5) Switch off the data roaming facility on your phone and put it back on when you actually know you want to use it. If you don’t do this before you leave the UK, your smartphone will automatically seek out an internet connection when you reach your destination and you may start using data without realising it. Make sure that functions such as wifi assist have been also been turned off as they put you on the network without informing the user.

6) Check with your provider that you can turn off voicemail if you don’t think you will need it and be sure to put it back on when you arrive back.

7) If you think you will need to use your phone at sea, check with your provider before you travel how much it will cost to use your phone via a satellite connection.

8) If your ‘phone is stolen whilst you are out of the UK, you could be liable for any charges that get racked up. Contact your provider as soon as possible to avoid facing high charges as a result of unauthorised use. If you are with Three, Virgin Mobile, Vodafone, EE or O2 for mobile services, you should only be responsible for paying up to a maximum of £100 for any unauthorised usage outside of your allowance so long as you report the loss within 24 hours.
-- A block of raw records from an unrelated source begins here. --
(* ===== verification/UCollections.v ===== *)
(** * Collection functions of underscore.js

    A callback is a computation over the caller's store [S], so the order of
    the calls, the early exits and the exceptions are part of the model.  The
    test [obj.length === +obj.length] of the source separates the array-likes
    ([CArray]) from the other objects ([CObject], own properties in order). *)

From stdpp Require Import base tactics list numbers sets gmap sorting.
From Stdlib Require Import ZArith Sorted Permutation Lia.
From S2P Require Import Prelude.
From S2P Require Import JsString.
From S2P Require Import JsNum.
From S2P Require Import JsArray.

Inductive key : Type :=
  | KIdx (i : nat)
  | KName (s : jsstr).

Inductive coll (A : Type) : Type :=
  | CNull
  | CArray (l : list A)
  | CObject (ps : list (jsstr * A)).
Arguments CNull {A}.
Arguments CArray {A} l.
Arguments CObject {A} ps.

Module U.

(** [keys || obj]: what an index loop of the source visits, in order. *)
Definition entries {A} (obj : coll A) : list (A * key) :=
  match obj with
  | CNull => []
  | CArray l => imap (λ i v, (v, KIdx i)) l
  | CObject ps => (λ p : jsstr * A, (p.2, KName p.1)) <$> ps
  end.

(** [_.values]: the values of an object, the elements of an array. *)
Definition values {A} (obj : coll A) : list A :=
  match obj with
  | CNull => []
  | CArray l => l
  | CObject ps => ps.*2
  end.

Section monadic.
Context {S A : Type}.
Implicit Types obj : coll A.

Fixpoint each_loop (iteratee : A → key → M S unit) (es : list (A * key)) : M S unit :=
  match es with
  | [] => mret tt
  | (v, k) :: es' => iteratee v k ≫= λ _, each_loop iteratee es'
  end.
Definition each (obj : coll A) (iteratee : A → key → M S unit) : M S (coll A) :=
  match obj with
  | CNull => mret obj
  | _ => each_loop iteratee (entries obj) ≫= λ _, mret obj
  end.

Fixpoint map_loop {B} (iteratee : A → key → M S B) (es : list (A * key)) : M S (list B) :=
  match es with
  | [] => mret []
  | (v, k) :: es' =>
      iteratee v k ≫= λ b, map_loop iteratee es' ≫= λ bs, mret (b :: bs)
  end.
Definition map {B} (obj : coll A) (iteratee : A → key → M S B) : M S (list B) :=
  map_loop iteratee (entries obj).

Fixpoint reduce_loop {B} (iteratee : B → A → key → M S B) (es : list (A * key)) (memo : B)
    : M S B :=
  match es with
  | [] => mret memo
  | (v, k) :: es' => iteratee memo v k ≫= reduce_loop iteratee es'
  end.
Definition reduce {B} (obj : coll A) (iteratee : B → A → key → M S B) (memo : B) : M S B :=
  reduce_loop iteratee (entries obj) memo.
(** Without an initial value the first element is the memo. *)
Definition reduce1 (obj : coll A) (iteratee : A → A → key → M S A) : M S A :=
  match entries obj with
  | [] => throw TypeError
  | (v, _) :: es' => reduce_loop iteratee es' v
  end.

(** [while (index--)]: the entries from the last one down. *)
Definition reduceRight {B} (obj : coll A) (iteratee : B → A → key → M S B) (memo : B) : M S B :=
  reduce_loop iteratee (reverse (entries obj)) memo.
Definition reduceRight1 (obj : coll A) (iteratee : A → A → key → M S A) : M S A :=
  match reverse (entries obj) with
  | [] => throw TypeError
  | (v, _) :: es' => reduce_loop iteratee es' v
  end.

Fixpoint every_loop (predicate : A → key → M S bool) (es : list (A * key)) : M S bool :=
  match es with
  | [] => mret true
  | (v, k) :: es' =>
      predicate v k ≫= λ b : bool, if b then every_loop predicate es' else mret false
  end.
Definition every (obj : coll A) (predicate : A → key → M S bool) : M S bool :=
  match obj with
  | CNull => mret true
  | _ => every_loop predicate (entries obj)
  end.

Fixpoint some_loop (predicate : A → key → M S bool) (es : list (A * key)) : M S bool :=
  match es with
  | [] => mret false
  | (v, k) :: es' =>
      predicate v k ≫= λ b : bool, if b then mret true else some_loop predicate es'
  end.
Definition some (obj : coll A) (predicate : A → key → M S bool) : M S bool :=
  match obj with
  | CNull => mret false
  | _ => some_loop predicate (entries obj)
  end.

Definition negate (predicate : A → key → M S bool) : A → key → M S bool :=
  λ v k, predicate v k ≫= λ b : bool, mret (negb b).
End monadic.

(** The functions whose body assigns a closure variable from a callback. *)
Section closures.
Context {S A : Type}.
Implicit Types obj : coll A.

Definition find (obj : coll A) (predicate : A → key → M S bool) : M S (option A) :=
  with_local (L := option A) None (some (S := S * option A) obj (λ v k,
    outer (predicate v k) ≫= λ b : bool,
    if b then modify_local (λ _, Some v) ≫= λ _, mret true else mret false))
  ≫= λ r : _ * _, mret r.2.

Definition filter (obj : coll A) (predicate : A → key → M S bool) : M S (list A) :=
  with_local (L := list A) [] (each (S := S * list A) obj (λ v k,
    outer (predicate v k) ≫= λ b : bool,
    if b then modify_local (λ results, results ++ [v]) else mret tt))
  ≫= λ r : _ * _, mret r.2.

Definition reject (obj : coll A) (predicate : A → key → M S bool) : M S (list A) :=
  filter obj (negate predicate).

Definition partition (obj : coll A) (predicate : A → key → M S bool)
    : M S (list A * list A) :=
  with_local (L := list A * list A) ([], []) (each (S := S * (list A * list A)) obj (λ v k,
    outer (predicate v k) ≫= λ b : bool,
    modify_local (λ pf, if b then (pf.1 ++ [v], pf.2) else (pf.1, pf.2 ++ [v]))))
  ≫= λ r : _ * _, mret r.2.

(** [group(behavior)]: the aggregates differ in what they do with a key. *)
Definition group {R} (behavior : list (jsstr * R) → A → jsstr → list (jsstr * R))
    (obj : coll A) (iteratee : A → key → M S jsstr) : M S (list (jsstr * R)) :=
  with_local (L := list (jsstr * R)) [] (each (S := S * list (jsstr * R)) obj (λ v k,
    outer (iteratee v k) ≫= λ key : jsstr, modify_local (λ result, behavior result v key)))
  ≫= λ r : _ * _, mret r.2.

Definition groupBy : coll A → (A → key → M S jsstr) → M S (list (jsstr * list A)) :=
  group (λ result value key,
    match obj_get key result with
    | Some vs => obj_set key (vs ++ [value]) result
    | None => obj_set key [value] result
    end).
Definition indexBy : coll A → (A → key → M S jsstr) → M S (list (jsstr * A)) :=
  group (λ result value key, obj_set key value result).
Definition countBy : coll A → (A → key → M S jsstr) → M S (list (jsstr * nat)) :=
  group (λ result value key,
    match obj_get key result with
    | Some n => obj_set key (n + 1) result
    | None => obj_set key 1 result
    end).
End closures.

(** ** Searching *)

(** [_.indexOf] without its [isSorted] argument: the loop on [i]. *)
Fixpoint index_loop {A} `{StrictEq A} (l : list A) (item : A) (i : nat) : Z :=
  match l with
  | [] => (-1)%Z
  | v :: l' => if seq_eq v item then Z.of_nat i else index_loop l' item (S i)
  end.
Definition indexOf {A} `{StrictEq A} (array : list A) (item : A) : Z := index_loop array item 0.

Definition contains {A} `{StrictEq A} (obj : coll A) (target : A) : bool :=
  match obj with
  | CNull => false
  | _ => (indexOf (values obj) target >=? 0)%Z
  end.

(** ** Extremes *)

(** [_.max(obj)] on numbers. *)
Definition max (obj : coll num) : num :=
  foldl (λ result value, if num_gt value result then value else result) NInf (values obj).
Definition min (obj : coll num) : num :=
  foldl (λ result value, if num_lt value result then value else result) PInf (values obj).

(** [_.max(obj, iteratee)]: [result] starts at [-Infinity] ([None]); [is_ninf]
    is the test [result === -Infinity] on a value of the collection. *)
Definition max_by {A} (is_ninf : A → bool) (obj : coll A) (iteratee : A → key → num)
    : option A :=
  (foldl (λ st e,
     let '(result, lastComputed) := st in
     let computed := iteratee e.1 e.2 in
     let none := match result with None => true | Some r => is_ninf r end in
     if num_gt computed lastComputed || (num_seq computed NInf && none)
     then (Some e.1, computed) else st) (None, NInf) (entries obj)).1.
Definition min_by {A} (is_pinf : A → bool) (obj : coll A) (iteratee : A → key → num)
    : option A :=
  (foldl (λ st e,
     let '(result, lastComputed) := st in
     let computed := iteratee e.1 e.2 in
     let none := match result with None => true | Some r => is_pinf r end in
     if num_lt computed lastComputed || (num_seq computed PInf && none)
     then (Some e.1, computed) else st) (None, PInf) (entries obj)).1.

(** ** Random rearrangement *)

(** [_.random(min, max)], where [Math.random()] is the fraction [n / d] of
    [0, 1). *)
Definition random (min max n d : Z) : Z := (min + (n * (max - min + 1)) / d)%Z.

(** [_.shuffle]: [draw i] is what [_.random(0, i)] returns; the result array
    starts with holes. *)
Fixpoint shuffle_loop {A} (draw : nat → nat) (set : list A) (index : nat)
    (shuffled : list (option A)) : list (option A) :=
  match set with
  | [] => shuffled
  | v :: set' =>
      let rand := draw index in
      let shuffled1 :=
        if rand =? index then shuffled
        else <[index := default None (shuffled !! rand)]> shuffled in
      shuffle_loop draw set' (S index) (<[rand := Some v]> shuffled1)
  end.
Definition shuffle {A} (draw : nat → nat) (obj : coll A) : list (option A) :=
  let set := values obj in
  shuffle_loop draw set 0 (replicate (length set) None).

(** ** Ordering *)

(** A criterion is a number or [undefined]; [undefined] sorts last. *)
Record sorting_item (A : Type) := SortItem {
  si_value : A;
  si_index : nat;
  si_criteria : option num;
}.
Arguments SortItem {A}.
Arguments si_value {A}.
Arguments si_index {A}.
Arguments si_criteria {A}.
Also check any mobile insurance you have that may cover this.

9) Explore buying a local pay-as-you-go SIM card when you arrive. You’ll have a different ‘phone number but you will only pay local prices. Roaming charges will still apply if you want to make a call or send a text back to your home country using a local SIM. Check with your operator to make sure you can use another SIM with your ‘phone.

10) Check that the country you are visiting is covered by the EU cap! Turkey, Northern Cyprus and Egypt are all popular destinations that are outside the EU. Charges in Switzerland also vary on a network to network basis.

Your rights
1) All mobile operators have to apply a cut-off limit once you have used €50 (excluding VAT) – around £36 – of data per month, wherever you travel in the world unless you choose another limit.
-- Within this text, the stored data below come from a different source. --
Lemma valid_words ix (words : list jsstr) f :
  length (base.filter (λ w, f ∈ word_files ix w) words) = length words ↔
  ∀ w, w ∈ words → f ∈ word_files ix w.
Proof.
  induction words as [|w words IH]; [split; [by intros _ w []%elem_of_nil|done]|].
  rewrite filter_cons. pose proof (length_filter (λ w, f ∈ word_files ix w) words).
  split.
  - case_decide; simpl; [|lia]. intros [= Hl] v [->|Hv]%elem_of_cons; [done|]. by apply IH.
  - intros Hall. rewrite decide_True by (apply Hall; by left). simpl. f_equal. apply IH.
    intros; apply Hall; by right.
Qed.

(** The score of a file: that of the title when a word is in it. *)
Definition file_score (ix : index) (words : list jsstr) (f : nat) : num :=
  Int (if existsb (λ w, bool_decide (f ∈ title_files ix w)) words
       then Scorer.title else Scorer.term).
2) The provider must send you an alert to your phone when you reach 80% and then 100% of the agreed data roaming limit. Operators must stop charging for data at the 100% point, unless you agree to continue to use data.

3) Under the Consumer Protection from Unfair Trading (Amendment) Regulations 2014 the retailer must ensure the customer understands what goods and services are being provided and ensure that there are no hidden costs. If the paperwork does not comply with the new requirements the consumer may not have to pay. When retailers send you email confirmation of the purchase this must now include a full description of the goods and services purchased including their characteristics and the full price including tax and any additional charges or delivery prices.

4) Under the Consumer Rights Act 2015 traders must also provide services with reasonable skill and care.

How to complain effectively
1) Check and see if the company is in breach of any of the above.
2) If so, contact the company in writing not ‘phone.
3) See Top 20 tips on how to complain and How to Complain: The Essential Consumer Guide to Getting Refunds, Redress and Results for more information, advice, tips, guidance and template letters for complaining effectively.
4) If not happy with the response email the CEO using ceoemail.com to find the address.
5) Threaten to take the case to the Ombudsman. Check whether your provider is a member of CISAS or Ombudsman Services and take your case there. You can use the ombudsman after 8 weeks since your first complaint or request a letter of deadlock.

Ombudsman Services says that almost 30% of complaints they receive about mobile phone services are about billing and data roaming. It’s often the case that customers do not fully understand the implications of opting out of the cap or read the notifications so it asks for proof from providers they have been sent.

Those they take on generally fall into one of the following categories:

 *   disputed data roaming charges or “bill shock”;

*   service failures while roaming; and

*   a company failing to cap a customer’s usage or send usage notifications.

It says, “If the provider has followed the rules then the customer usually has to pay. It is sometimes possible to get the provider to reduce the bill, but there is no compunction on them to do so.”